And finally we see it in the individual lives of their authors, which have been, to an unparalleled degree, lives of adventure and hazard,—in Garcilaso, whose exquisite pastorals hardly prepare us for the heroic death he died, before the face of his Emperor; in Ercilla, who wrote the best of Spanish epics at the feet of the Andes, amidst the perils of war, and in the wastes of the wilderness; in Lope de Vega on board the Armada, and in Cervantes, wounded at Lepanto, and a slave in Barbary; in Quintana's prison, and Moratin's exile. Indeed, like its own Alhambra,—which was not merely the abode of all that was refined and graceful and gentle in peace and in life, but the fearful fortress of military pride and honor, amidst whose magnificent ruins the heart still treasures up long recollections of gallantry and glory,—the poetry of Spain seems to identify itself with achievements that belong rather to its history; and, as it comes down to us through the lapse of ages, almost realizes to our fancy the gorgeous fables and traditions of the elder times.

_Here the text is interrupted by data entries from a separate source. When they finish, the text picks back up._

(* ===== verification/Listing.v ===== *)
(** * GET listings, up to the order the store returns them in

    [Issue.find] gives no order (the spec: "store-native order, not
    guaranteed stable"), so the GET reply is determined by the store's
    documents only up to a permutation of the listed issues.  This file
    makes that precise: replies are compared by [≡], under which a
    listing equals any reordering of itself; the listing built by the
    handler's callback (lines 23-40) is a morphism from [≡ₚ] to [≡]; a
    listing is bounded by the store's size; and the assertions of the GET
    tests respect [≡], so whether they pass depends only on which issues
    are stored. *)

From S2P Require Import Prelude JsValue IssueModel Store Handlers FunctionalTests.

Local Open Scope string_scope.

(** The [else] branch of the [find] callback (lines 23-40): the string
    marker for an empty result, the views of the issues otherwise. *)
Definition listing (issues : list issue) : reply :=
  if Nat.eqb (length issues) 0 then Send (JStr "No issues found")
  else Send (JArr (map issue_view issues)).

(** Equal replies, or two listings of the same issues in two orders. *)
Inductive reply_equiv : reply -> reply -> Prop :=
| reply_equiv_refl r : reply_equiv r r
| reply_equiv_perm vs1 vs2 : vs1 ≡ₚ vs2 -> reply_equiv (Send (JArr vs1)) (Send (JArr vs2)).

#[export] Instance reply_equiv_equiv : Equiv reply := reply_equiv.

#[export] Instance reply_equiv_Equivalence : Equivalence (≡@{reply}).
Proof.
  split.
  - intros r. constructor.
  - intros r1 r2 []; constructor. by symmetry.
  - intros r1 r2 r3 [] H23; [done|]. inversion H23; subst; constructor; [done|by etrans].
Qed.

Section ListingMorphisms.
Context `{JsEngine}.

#[export] Instance listing_proper : Proper ((≡ₚ) ==> (≡)) listing.
Proof.
  intros l1 l2 Hp. unfold listing. rewrite (Permutation_length Hp).
  destruct (Nat.eqb _ 0); [constructor|]. constructor. by apply Permutation_map.
Qed.

#[export] Instance res_ok_proper : Proper ((≡) ==> (=)) res_ok.
Proof. intros r1 r2 []; done. Qed.

#[export] Instance body_all_proper : Proper ((≡) ==> (=) ==> (=)) body_all.
Proof.
  intros r1 r2 [|vs1 vs2 Hp] p ? <-; [done|]. unfold body_all, res_body. rewrite !to_json_arr.
  apply forallb_Permutation, Permutation_map, Hp.
Qed.
End ListingMorphisms.

Lemma get_handler_listing `{JsEngine} {S : Type} `{!IssueStore S} project q (s : S) :
  get_handler project q s =
    match st_find s (obj_set "project" (JStr project) q) with
    | None => (NoReply, s)
    | Some issues => (listing issues, s)
    end.
Proof. unfold get_handler, listing. by destruct (st_find _ _) as [l|]; [destruct (Nat.eqb _ 0)|]. Qed.

(** ** Bounds on a listing *)

Section GetBounds.
Context `{JsEngine} {S : Type} `{!IssueStore S, !IssueStoreSpec S}.
Implicit Types (q : jsobj) (s : S).

Lemma matching_docs_length m cs : length (matching_docs m cs) <= size m.
Proof. unfold matching_docs. rewrite <- length_map_to_list, <- (length_map snd). apply filter_length_le. Qed.

(** C20: a GET listing is never empty (no match gives the string marker)
    and never longer than the number of documents in the store. *)
Theorem get_listing_bounds project q s vs :
  st_wf s -> (get_handler project q s).1 = Send (JArr vs) ->
  1 <= length vs <= size (st_docs s).
Proof.
  intros Hwf Hget. pose proof (get_handler_cases project q s Hwf) as Hspec.
  destruct (cast_filter _) as [cs|]; [|by rewrite Hspec in Hget].
  destruct Hspec as (l & Hp & Heq). rewrite Heq in Hget. simpl in Hget.
  destruct (Nat.eqb (length l) 0) eqn:E; [discriminate|]. injection Hget as <-.
  rewrite length_map, (Permutation_length Hp). apply Nat.eqb_neq in E.
  pose proof (matching_docs_length (st_docs s) cs). rewrite (Permutation_length Hp) in E. lia.
Qed.
End GetBounds.

(** ** The GET tests against any store *)

Section GetTests.
Context `{JsEngine} {S : Type} `{!IssueStore S, !IssueStoreSpec S}.
Implicit Types (s : S) (l : list issue).

(** An issue as the client receives it. *)
Definition view_json (d : issue) : json := default JSNull (to_json (issue_view d)).

Lemma res_ok_listing l : res_ok (listing l) = true.
Proof. unfold listing. by destruct (Nat.eqb _ 0). Qed.

Lemma body_all_listing l p :
  body_all (listing l) p = negb (Nat.eqb (length l) 0) && forallb (fun d => p (view_json d)) l.
Proof.
  unfold listing. destruct (Nat.eqb _ 0); [done|].
  unfold body_all, res_body. rewrite to_json_arr; simpl. by rewrite !forallb_map.
Qed.

Lemma first_has_props_listing l :
  first_has_props (listing l) ["issue_title"; "issue_text"; "created_by"; "created_on";
                               "updated_on"; "assigned_to"; "status_text"; "open"] =
  negb (Nat.eqb (length l) 0).
Proof. destruct l; reflexivity. Qed.

(** A listing whose every element satisfies the test's predicate passes
    the test exactly when it is not empty. *)
Lemma listing_test_iff l p :
  (forall d, In d l -> p (view_json d) = true) ->
  res_ok (listing l) && body_all (listing l) p = true <-> exists d, In d l.
Proof.
  intros Hp. rewrite res_ok_listing, body_all_listing, andb_true_l, andb_true_iff, negb_true_iff,
    Nat.eqb_neq, forallb_forall.
  destruct l as [|d l]; simpl; [naive_solver|]. split; [eauto|]. intros _. split; [lia|auto].
Qed.

Lemma get_filter_test q cs s p :
  st_wf s -> cast_filter (obj_set "project" (JStr "apitest") q) = Some cs ->
  (forall d, matches cs d = true -> p (view_json d) = true) ->
  res_ok (get_handler "apitest" q s).1 && body_all (get_handler "apitest" q s).1 p = true <->
  exists i d, st_docs s !! i = Some d /\ matches cs d = true.
Proof.
  intros Hwf Hcs Hp. rewrite get_handler_listing.
  pose proof (st_find_spec s (obj_set "project" (JStr "apitest") q) Hwf) as Hspec.
  unfold ref_find in Hspec. rewrite Hcs in Hspec. simpl in Hspec.
  destruct (st_find _ _) as [l|]; [|done]. simpl. rewrite Hspec.
  fold (matching_docs (st_docs s) cs). rewrite listing_test_iff.
  - setoid_rewrite matching_docs_In. naive_solver.
  - intros d Hd. apply matching_docs_In in Hd. naive_solver.
Qed.
Lemma Some_FString_iff (a b : string) : Some (FString a) = Some (FString b) <-> a = b.
Proof. split; [congruence|by intros ->]. Qed.

Lemma Some_FBoolean_iff (a b : bool) : Some (FBoolean a) = Some (FBoolean b) <-> a = b.
Proof. split; [congruence|by intros ->]. Qed.

Lemma matching_docs_exists m cs :
  (exists d, In d (matching_docs m cs)) <-> exists i d, m !! i = Some d /\ matches cs d = true.
Proof. setoid_rewrite matching_docs_In. naive_solver. Qed.

Lemma get_all_test s :
  st_wf s ->
  res_ok (get_handler "apitest" [] s).1 &&
  first_has_props (get_handler "apitest" [] s).1
    ["issue_title"; "issue_text"; "created_by"; "created_on";
     "updated_on"; "assigned_to"; "status_text"; "open"] = true <->
  exists i d, st_docs s !! i = Some d /\ matches [CEq "project" (FString "apitest")] d = true.
Proof.
  intros Hwf. rewrite get_handler_listing.
  pose proof (st_find_spec s (obj_set "project" (JStr "apitest") []) Hwf) as Hspec.
  unfold ref_find in Hspec. simpl in Hspec.
  destruct (st_find _ _) as [l|]; [|done]. cbn [fst].
  rewrite res_ok_listing, first_has_props_listing, (Permutation_length Hspec).
  fold (matching_docs (st_docs s) [CEq "project" (FString "apitest")]).
  rewrite <- matching_docs_exists, andb_true_l, negb_true_iff, Nat.eqb_neq.
  destruct (matching_docs _ _) as [|d l']; simpl; [naive_solver|]. split; [eauto|lia].
Qed.

(** Turns a store condition on the matching documents into a statement
    on their fields. *)
Ltac matches_fields :=
  unfold matches; simpl; unfold doc_get; simpl;
  repeat (setoid_rewrite andb_true_r || setoid_rewrite andb_true_iff ||
          setoid_rewrite bool_decide_eq_true || setoid_rewrite Some_FString_iff ||
          setoid_rewrite Some_FBoolean_iff).

Ltac get_filter_case lem cs :=
  rewrite (lem _ cs);
  [matches_fields; naive_solver
  |done
  |reflexivity
  |intros d Hm; revert Hm; matches_fields; intros; destruct_and?; unfold view_json; simpl;
   rewrite ?andb_true_iff, ?String.eqb_eq, ?Bool.eqb_true_iff; naive_solver].

(** C21: whatever the store, the test "View issues on a project" passes
    exactly when the store holds an issue of project [apitest], and the
    tests "View issues on a project with one filter" and "... with
    multiple filters" pass exactly when it holds one assigned to
    [tester1] (and, for the second, open): a GET without match replies
    with the string marker, which fails [assert.isArray] and
    [assert.property]. *)
Theorem get_tests_on_any_store now s :
  st_wf s ->
  (test_get_all.2 (api now test_get_all.1 s).1 = true <->
     exists i d, st_docs s !! i = Some d /\ project d = "apitest") /\
  (test_get_one_filter.2 (api now test_get_one_filter.1 s).1 = true <->
     exists i d, st_docs s !! i = Some d /\ project d = "apitest" /\ assigned_to d = "tester1") /\
  (test_get_two_filters.2 (api now test_get_two_filters.1 s).1 = true <->
     exists i d, st_docs s !! i = Some d /\ project d = "apitest" /\
                 assigned_to d = "tester1" /\ open d = true).
Proof.
  intros Hwf. split_and!.
  - cbn [fst snd test_get_all api req req_method req_project req_query].
    rewrite get_all_test by done. matches_fields. naive_solver.
  - cbn [fst snd test_get_one_filter api req req_method req_project req_query].
    get_filter_case get_filter_test [CEq "assigned_to" (FString "tester1"); CEq "project" (FString "apitest")].
  - cbn [fst snd test_get_two_filters api req req_method req_project req_query].
    get_filter_case get_filter_test [CEq "assigned_to" (FString "tester1"); CEq "open" (FBoolean true);
                     CEq "project" (FString "apitest")].
Qed.
End GetTests.

(** ** Witnesses *)

Section Witnesses.
#[local] Existing Instance decimal_engine.
#[local] Existing Instances MemStore.mem_issue_store MemStore.mem_issue_store_spec.

Lemma get_listing_bounds_witness : 1 <= length [issue_view w_issue] <= size (st_docs w_store).
Proof.
  apply (get_listing_bounds "apitest" [] w_store); [apply w_store_wf|vm_compute; reflexivity].
Defined.

Lemma get_tests_on_any_store_witness :
  (test_get_all.2 (api 5 test_get_all.1 w_store).1 = true <->
     exists i d, st_docs w_store !! i = Some d /\ project d = "apitest") /\
  (test_get_one_filter.2 (api 5 test_get_one_filter.1 w_store).1 = true <->
     exists i d, st_docs w_store !! i = Some d /\ project d = "apitest" /\ assigned_to d = "tester1") /\
  (test_get_two_filters.2 (api 5 test_get_two_filters.1 w_store).1 = true <->
     exists i d, st_docs w_store !! i = Some d /\ project d = "apitest" /\
                 assigned_to d = "tester1" /\ open d = true).
Proof. exact (get_tests_on_any_store 5 w_store w_store_wf). Defined.
End Witnesses.
Lemma X14_witness :
  resolveEvmAddress Scenario.registeredAccount Scenario.watcher Scenario.hexOnes
  = Returns Scenario.watched.
Proof.
  apply (X14_registered_wallet_is_returned_as_answered
           Scenario.registeredAccount Scenario.watcher Scenario.hexOnes
           Scenario.watched).
  - left. reflexivity.
  - reflexivity.
  - discriminate.
Defined.

Lemma X15_witness :
  resolveEvmAddress Scenario.contractAccount Scenario.watcher Scenario.hexOnes
  = AddressUtils.ethAddressToBech32 Scenario.hexOnes "sei".
Proof.
  apply (X15_contract_address_is_derived
           Scenario.contractAccount Scenario.watcher Scenario.hexOnes
           "0x6080604052").
  - reflexivity.
  - discriminate.
  - discriminate.
Defined.

End ResolverProperties.

Module PollProperties.
Import Effects SeiDepositMonitor Spec.
Local Open Scope string_scope.

(** *** Orderly callbacks *)

(** The calls made for the candidates of one transaction. *)
Lemma details_deliveries fuel behaviour this :
  orderly behaviour -> (List.length (callbacks this) <= fuel)%nat ->
  forall details w,
  exists w',
    forM details
         (fun detail =>
            notifyCallbacks fuel behaviour
              {| DepositEvent.type := determineDepositType detail;
                 DepositEvent.transaction := detail |}) (this, w)
    = (Done tt, (this, w'))
    /\ calls w'
       = (calls w
          ++ flat_map (fun detail => map (fun cb => (cb, eventOf detail))
                                         (callbacks this))
                      details)%list.
Proof.
  intros Horderly Hfuel.
  induction details as [| detail details IH]; intros w.
  - exists w. cbn. rewrite app_nil_r. auto.
  - cbn [forM flat_map]. unfold bindM.
    destruct (DispatchFacts.notifyCallbacks_orderly
                behaviour (eventOf detail) fuel this w Horderly Hfuel)
      as (lines & Hrun).
    unfold eventOf in Hrun at 1. rewrite Hrun.
    destruct (IH {| calls := calls w ++ map (fun cb => (cb, eventOf detail))
                                             (callbacks this);
                    errors := errors w ++ lines |}) as (w' & -> & Hcalls).
    exists w'. split; [reflexivity |].
    rewrite Hcalls. cbn [calls]. rewrite <- app_assoc. reflexivity.
Qed.

Lemma txs_deliveries fuel behaviour this :
  orderly behaviour -> (List.length (callbacks this) <= fuel)%nat ->
  forall txs w,
  exists w',
    forM txs (dispatch fuel behaviour) (this, w) = (Done tt, (this, w'))
    /\ calls w' = (calls w ++ deliveries this txs)%list.
Proof.
  intros Horderly Hfuel.
  induction txs as [| tx txs IH]; intros w.
  - exists w. cbn. rewrite app_nil_r. auto.
  - cbn [forM]. unfold bindM at 1, dispatch at 1. unfold bindM at 1, get.
    cbn [fst].
    destruct (details_deliveries fuel behaviour this Horderly Hfuel
                (parseTransactionDetails this tx) w)
      as (w1 & -> & Hcalls1).
    destruct (IH w1) as (w' & -> & Hcalls).
    exists w'. split; [reflexivity |].
    rewrite Hcalls, Hcalls1. unfold deliveries. cbn [flat_map].
    rewrite <- app_assoc. reflexivity.
Qed.



(** With orderly callbacks a poll always ends normally and leaves the
    callback set as it was. *)
Lemma poll_orderly fuel behaviour this net last w :
  orderly behaviour -> (List.length (callbacks this) <= fuel)%nat ->
  exists next w', poll fuel behaviour net last (this, w) = (Done next, (this, w')).
Proof.
  intros Horderly Hfuel.
  unfold poll. unfold bindM at 1, get. cbv zeta. cbn [fst].
  destruct (isMonitoring this); cbn [negb]; [| unfold ret; eauto].
  unfold tryM, bindM, lift, ret, logger_error.
  unfold getLatestBlockHeight, getTransactions. cbv zeta.
  destruct (Net.get_block net _) as [| height]; [cbn; eauto |].
  destruct (Num.gt (Num.parseInt height 10) last); [| eauto].
  destruct (Net.get_txs net _) as [| tx_responses]; [cbn; eauto |].
  destruct (txs_deliveries fuel behaviour this Horderly Hfuel
              (orEmpty tx_responses) w) as (w' & -> & _).
  eauto.
Qed.

Lemma polls_orderly fuel behaviour this nets last w :
  orderly behaviour -> (List.length (callbacks this) <= fuel)%nat ->
  exists final w',
    polls fuel behaviour nets last (this, w) = (Done final, (this, w')).
Proof.
  intros Horderly Hfuel.
  revert last w. induction nets as [| net nets IH]; intros last w.
  - exists last, w. reflexivity.
  - cbn [polls]. unfold bindM.
    destruct (poll_orderly fuel behaviour this net last w Horderly Hfuel)
      as (next & w1 & ->).
    apply IH.
Qed.

(** X26. With orderly callbacks, whatever the endpoints answer, every
    poll of a sequence ends normally: none throws, none stays pending,
    and the callback set is left as it was. *)
Theorem X26_polling_goes_on_with_orderly_callbacks :
  forall (fuel : nat) (behaviour : Behaviour) (this : t) (nets : list Net.t)
         (lastCheckedBlock : Num.t) (w : World),
    orderly behaviour ->
    (List.length (callbacks this) <= fuel)%nat ->
    exists final w',
      polls fuel behaviour nets lastCheckedBlock (this, w)
      = (Done final, (this, w')).
Proof.
  intros fuel behaviour this nets last w. apply polls_orderly.
Qed.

On the day preceding his inauguration, Mr. Ticknor wrote a letter to President Kirkland, giving fully his idea of the duties of the two professorships, and of the mode in which they should be fulfilled. We give some portions of it.

Boston, August 9, 1819.
dear Sir,—You have desired me to give you a projet of the instructions it may seem most advisable to give under the Smith Professorship of the French and Spanish Languages and Literatures, and the College Professorship of the Belles-Lettres. Each, as it seems to me, should be considered separately.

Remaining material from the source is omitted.